Let's have a look at the data:

In [None]:
data.head(10)

We have missing data.  How big is the problem?

In [None]:
data.isnull().sum()

Let's see what the data looks like in a graph

In [None]:
data.plot(kind='scatter', x='X', y='y')

## Using scikit-learn's SimpleImputer

Create the imputer object:

In [None]:
imp = SimpleImputer(missing_values=np.nan, strategy='mean')

Fit out data to the imputer.  Easy.  Also notice that we call 'fit', this is a type of ML algorithm. 

In [None]:
X = imp.fit_transform(data)

Now let's load that data into a dataframe so we can take a look.

In [None]:
mean_impute_data = pd.DataFrame(X)
mean_impute_data.head(10)

And fix up the column names:

In [None]:
mean_impute_data.columns = ['X', 'y']
mean_impute_data.head(10)

Looks like the missing data is filled in, let's check

In [None]:
mean_impute_data.isnull().sum()

What does it look like?

In [None]:
axes = plt.axes()

axes.scatter(x=mean_impute_data['X'], y=mean_impute_data['y'], c='red', s=20)
axes.scatter(x=data['X'], y=data['y'], c='blue', s=20)

plt.show()

## Doing a better(?) job with LinearRegression

Using the same method we used in 'My First Model', lets train a LinearRegression model on the complete data we have

In [None]:
import sklearn.linear_model

In [None]:
model = sklearn.linear_model.LinearRegression()

We need complete data to train this model (that's the point) so we need to drop rows with empty values

In [None]:
data_complete = data.dropna()

Now we can fit the LinearRegression model to our complete data

In [None]:
model.fit(data_complete[['X']], data_complete['y'])

Now that we have a model, we need to isolate out our problematic empty rows, so we can itterate through them and predict the imputed values.

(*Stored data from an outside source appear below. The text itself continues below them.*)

(* ===== verification/Receipt.v ===== *)
(** * Logs and receipts (src/src/receipt.cpp, src/include/gambit/receipt.hpp, log.hpp) *)

From stdpp Require Import base list numbers strings.
From Stdlib Require Import ZArith Lia.
From S2P Require Import Prelude Keccak Hash Rlp Address.

#[local] Open Scope Z_scope.

(** log.hpp 11-15. *)
Record Log : Type := mkLog {
  log_address : Address;
  log_topics : list std_string;
  log_data : Bytes;
}.

(** receipt.hpp 11-18. *)
Record Receipt : Type := mkReceipt {
  rc_status : bool;
  rc_cumulativeGasUsed : Z;
  rc_logs : list Log;
}.

#[export] Instance Log_eq_dec : EqDecision Log.
Proof. solve_decision. Defined.

#[export] Instance Receipt_eq_dec : EqDecision Receipt.
Proof. solve_decision. Defined.

(** receipt.hpp 12-14. *)
Definition default_receipt : Receipt := mkReceipt true 0 [].

(** receipt.cpp 15-22. *)
Definition encode_log (log : Log) : res Bytes :=
  topicBytes ← res_map (fun t => b ← Hash.fromHex t; Ok (encodeBytes b)) (log_topics log);
  Ok (encodeList [encodeBytes (bytes_ (log_address log)); encodeList topicBytes; encodeBytes (log_data log)]).

(** receipt.cpp 5-28. *)
Definition rlpEncode (r : Receipt) : res Bytes :=
  logItems ← res_map encode_log (rc_logs r);
  Ok (encodeList [encodeUint (if rc_status r then 1 else 0); encodeUint (rc_cumulativeGasUsed r);
                  encodeList logItems]).

(** ** The encoding as an item *)

Definition log_ok (l : Log) : Prop := addr_ok (log_address l) /\ bytes_ok (log_data l).

Definition receipt_ok (r : Receipt) : Prop := is_u64 (rc_cumulativeGasUsed r) /\ Forall log_ok (rc_logs r).

(** The log with each topic read as the bytes it denotes. *)
Definition log_view (l : Log) : Bytes * list (res Bytes) * Bytes :=
  (bytes_ (log_address l), Hash.fromHex <$> log_topics l, log_data l).

Definition log_item (l : Log) (ts : list Bytes) : item :=
  Lst [Str (bytes_ (log_address l)); Lst (Str <$> ts); Str (log_data l)].

Definition receipt_item (r : Receipt) (tss : list (list Bytes)) : item :=
  Lst [Str (be_bytes (if rc_status r then 1 else 0)); Str (be_bytes (rc_cumulativeGasUsed r));
       Lst (zip_with log_item (rc_logs r) tss)].

Lemma encode_topics ts bs :
  res_map (fun t => b ← Hash.fromHex t; Ok (encodeBytes b)) ts = Ok bs ->
  exists raw, Hash.fromHex <$> ts = Ok <$> raw /\ Forall bytes_ok raw /\ bs = encode_item <$> (Str <$> raw).
Proof.
  revert bs. induction ts as [|t ts IH]; intros bs H; cbn [res_map] in H.
  { injection H as <-. exists []. by repeat split. }
  apply bind_Ok in H as (y & Ey & H). apply bind_Ok in Ey as (b & Eb & Ey). injection Ey as <-.
  apply bind_Ok in H as (ys & Eys & H). injection H as <-.
  destruct (IH _ Eys) as (raw & E1 & E2 & ->). exists (b :: raw). cbn [fmap list_fmap].
  rewrite Eb. split; [f_equal; exact E1|]. split; [|done]. constructor; [|done].
  by apply fromHex_bytes in Eb.
Qed.

Lemma encode_log_item l b :
  log_ok l -> encode_log l = Ok b ->
  exists ts, Hash.fromHex <$> log_topics l = Ok <$> ts /\ item_ok (log_item l ts) /\
             b = encode_item (log_item l ts).
Proof.
  intros [[_ Ha] Hd] H. unfold encode_log in H. apply bind_Ok in H as (bs & E & H). injection H as <-.
  apply encode_topics in E as (ts & E1 & E2 & ->). exists ts. split; [done|]. split; [|done].
  apply item_ok_Lst. repeat constructor; [exact Ha| |exact Hd].
  apply item_ok_Lst, Forall_fmap. exact E2.
Qed.

Lemma encode_logs_items ls bs :
  Forall log_ok ls -> res_map encode_log ls = Ok bs ->
  exists tss, length tss = length ls /\
    (fun l => Hash.fromHex <$> log_topics l) <$> ls = (fun ts => Ok <$> ts) <$> tss /\
    Forall item_ok (zip_with log_item ls tss) /\ bs = encode_item <$> zip_with log_item ls tss.
Proof.
  revert bs. induction ls as [|l ls IH]; intros bs O H; cbn [res_map] in H.
  { injection H as <-. exists []. by repeat split. }
  apply Forall_cons in O as [Ol O]. apply bind_Ok in H as (b & Eb & H).
  apply bind_Ok in H as (bs' & Ebs & H). injection H as <-.
  destruct (encode_log_item _ _ Ol Eb) as (ts & T1 & T2 & ->).
  destruct (IH _ O Ebs) as (tss & L & V & I & ->). exists (ts :: tss). cbn.
  split; [by rewrite L|]. split; [by rewrite T1; f_equal|]. split; [by constructor|done].
Qed.

Lemma rlpEncode_item r b :
  receipt_ok r -> rlpEncode r = Ok b ->
  exists tss, length tss = length (rc_logs r) /\
    (fun l => Hash.fromHex <$> log_topics l) <$> rc_logs r = (fun ts => Ok <$> ts) <$> tss /\
    item_ok (receipt_item r tss) /\ b = encode_item (receipt_item r tss).
Proof.
  intros [Hg Hl] H. unfold rlpEncode in H. apply bind_Ok in H as (bs & E & H). injection H as <-.
  destruct (encode_logs_items _ _ Hl E) as (tss & L & V & I & ->). exists tss.
  assert (Hs : is_u64 (if rc_status r then 1 else 0)) by (by destruct (rc_status r)).
  split; [done|]. split; [done|]. split.
  - apply item_ok_Lst. repeat constructor; [by apply be_bytes_spec|by apply be_bytes_spec|].
    by apply item_ok_Lst.
  - rewrite !encodeUint_item by done. reflexivity.
Qed.

#[local] Instance Str_inj : Inj (=) (=) Str.
Proof. by intros ?? [=]. Qed.

Lemma log_items_inj ls1 ls2 tss1 tss2 :
  length tss1 = length ls1 -> length tss2 = length ls2 ->
  (fun l => Hash.fromHex <$> log_topics l) <$> ls1 = (fun ts => Ok <$> ts) <$> tss1 ->
  (fun l => Hash.fromHex <$> log_topics l) <$> ls2 = (fun ts => Ok <$> ts) <$> tss2 ->
  zip_with log_item ls1 tss1 = zip_with log_item ls2 tss2 -> log_view <$> ls1 = log_view <$> ls2.
Proof.
  revert ls2 tss1 tss2. induction ls1 as [|l1 ls1 IH]; intros [|l2 ls2] [|t1 tss1] [|t2 tss2] L1 L2 V1 V2 E; try done.
  cbn in *. injection V1 as V1 V1'. injection V2 as V2 V2'. injection E as Ea Et Ed Ez.
  apply (inj (fmap Str)) in Et. f_equal; [|by apply (IH _ tss1 tss2); lia || done].
  unfold log_view. rewrite V1, V2, Ea, Et, Ed. done.
Qed.

Lemma rlpEncode_empty_logs st g : exists b, rlpEncode (mkReceipt st g []) = Ok b /\ b <> [].
Proof. eexists. split; [reflexivity|]. apply encodeList_nonempty. Qed.

Lemma rlpEncode_plain st g :
  is_u64 g -> exists b, rlpEncode (mkReceipt st g []) = Ok b /\ b <> [] /\ bytes_ok b.
Proof.
  intros G. destruct (rlpEncode_empty_logs st g) as (b & E & N). exists b. split; [done|]. split; [done|].
  destruct (rlpEncode_item (mkReceipt st g []) b) as (tss & L & _ & I & ->); [by split|done|].
  apply encode_item_bytes; [done|]. destruct tss; [|done]. cbn [receipt_item encode_item fmap list_fmap zip_with rc_logs].
  destruct (be_bytes_spec g G) as (_ & _ & Lg & _).
  assert (Ls : zlen (be_bytes (if st then 1 else 0)) <= 1) by (by destruct st).
  cbn [rc_status rc_cumulativeGasUsed].
  pose proof (encodeBytes_upto (be_bytes (if st then 1 else 0)) ltac:(lia)).
  pose proof (encodeBytes_upto (be_bytes g) ltac:(lia)).
  assert (Le : zlen (encodeList []) = 1) by done.
  pose proof (encodeList_upto [encodeBytes (be_bytes (if st then 1 else 0)); encodeBytes (be_bytes g); encodeList []]) as U.
  cbn [concat] in U. rewrite !zlen_app, zlen_nil, Le in U. lia.
Qed.

(** ** Properties *)

(** The receipt encoding is binding. Two receipts with the same encoding
    have the same status, cumulative gas and logs (addresses, data, and the
    bytes their hexadecimal topics denote). *)
Theorem receipt_rlp_binding (r1 r2 : Receipt) (b : Bytes) :
  receipt_ok r1 -> receipt_ok r2 -> zlen b < 2 ^ 64 ->
  rlpEncode r1 = Ok b -> rlpEncode r2 = Ok b ->
  rc_status r1 = rc_status r2 /\ rc_cumulativeGasUsed r1 = rc_cumulativeGasUsed r2 /\
  log_view <$> rc_logs r1 = log_view <$> rc_logs r2.
Proof.
  intros O1 O2 S E1 E2.
  destruct (rlpEncode_item _ _ O1 E1) as (t1 & L1 & V1 & I1 & B1).
  destruct (rlpEncode_item _ _ O2 E2) as (t2 & L2 & V2 & I2 & B2). subst b.
  apply encode_item_inj in B2; [|done..]. injection B2 as Es Eg El.
  split; [by destruct (rc_status r1), (rc_status r2)|]. split; [|by apply (log_items_inj _ _ t1 t2)].
  rewrite <- (be_fold_bytes (rc_cumulativeGasUsed r1)), <- (be_fold_bytes (rc_cumulativeGasUsed r2)), Eg;
    [done|apply O2|apply O1].
Qed.

Lemma receipt_rlp_binding_witness :
  log_view <$> [mkLog Address.zero [str "0xAB"] [1]] = log_view <$> [mkLog Address.zero [str "ab"] [1]].
Proof.
  assert (O : forall ts, receipt_ok (mkReceipt true 7 [mkLog Address.zero ts [1]])).
  { intros ts. split; [by split|]. repeat constructor; apply zero_ok || done. }
  destruct (receipt_rlp_binding _ _
              ([221; 1; 7; 218; 217; 148] ++ replicate 20 0 ++ [194; 129; 171; 1])
              (O [str "0xAB"]) (O [str "ab"])) as (_ & _ & H); [reflexivity..|exact H].
Defined.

Here we get a list of the row numbers that contain missing data:

In [None]:
flag_isnan = data.isnull()
row_num_isnan = flag_isnan.any(axis=1)
row_num_isnan.head(10)

And here we create a new data frame with just these problematic rows:

In [None]:
data_incomplete = data[row_num_isnan]
data_incomplete.head(10)

Now let's use `model.predict` to impute the values in these rows:

In [None]:
# UPDATE: This code has been tweaked to work with newer versions of the Pandas library:
for index, row in data_incomplete.iterrows():
    predict_df = pd.DataFrame([row['X']], columns=['X'])
    predicted_value = model.predict(predict_df)[0]
    row['y'] = predicted_value

How did we do?

In [None]:
data_incomplete.head(10)

Looking good.

Lets join our newly imputed rows with the complete data we had before.  Our dataset is ready.

In [None]:
data_impute = pd.concat((data_complete, data_incomplete))

As a final check let's see if there are any incomplete rows:

In [None]:
data_impute.isnull().sum()

And let's see what that data looks like on a graph.  

In [None]:
axes = plt.axes()

axes.scatter(x=data_incomplete['X'], y=data_incomplete['y'], c='red', s=40)
axes.scatter(x=data_complete['X'], y=data_complete['y'], c='blue', s=20)

plt.show()

Note, in the graph above we plot the two sets of data rather than `data_impute` so that we can easily see the newly imputed data.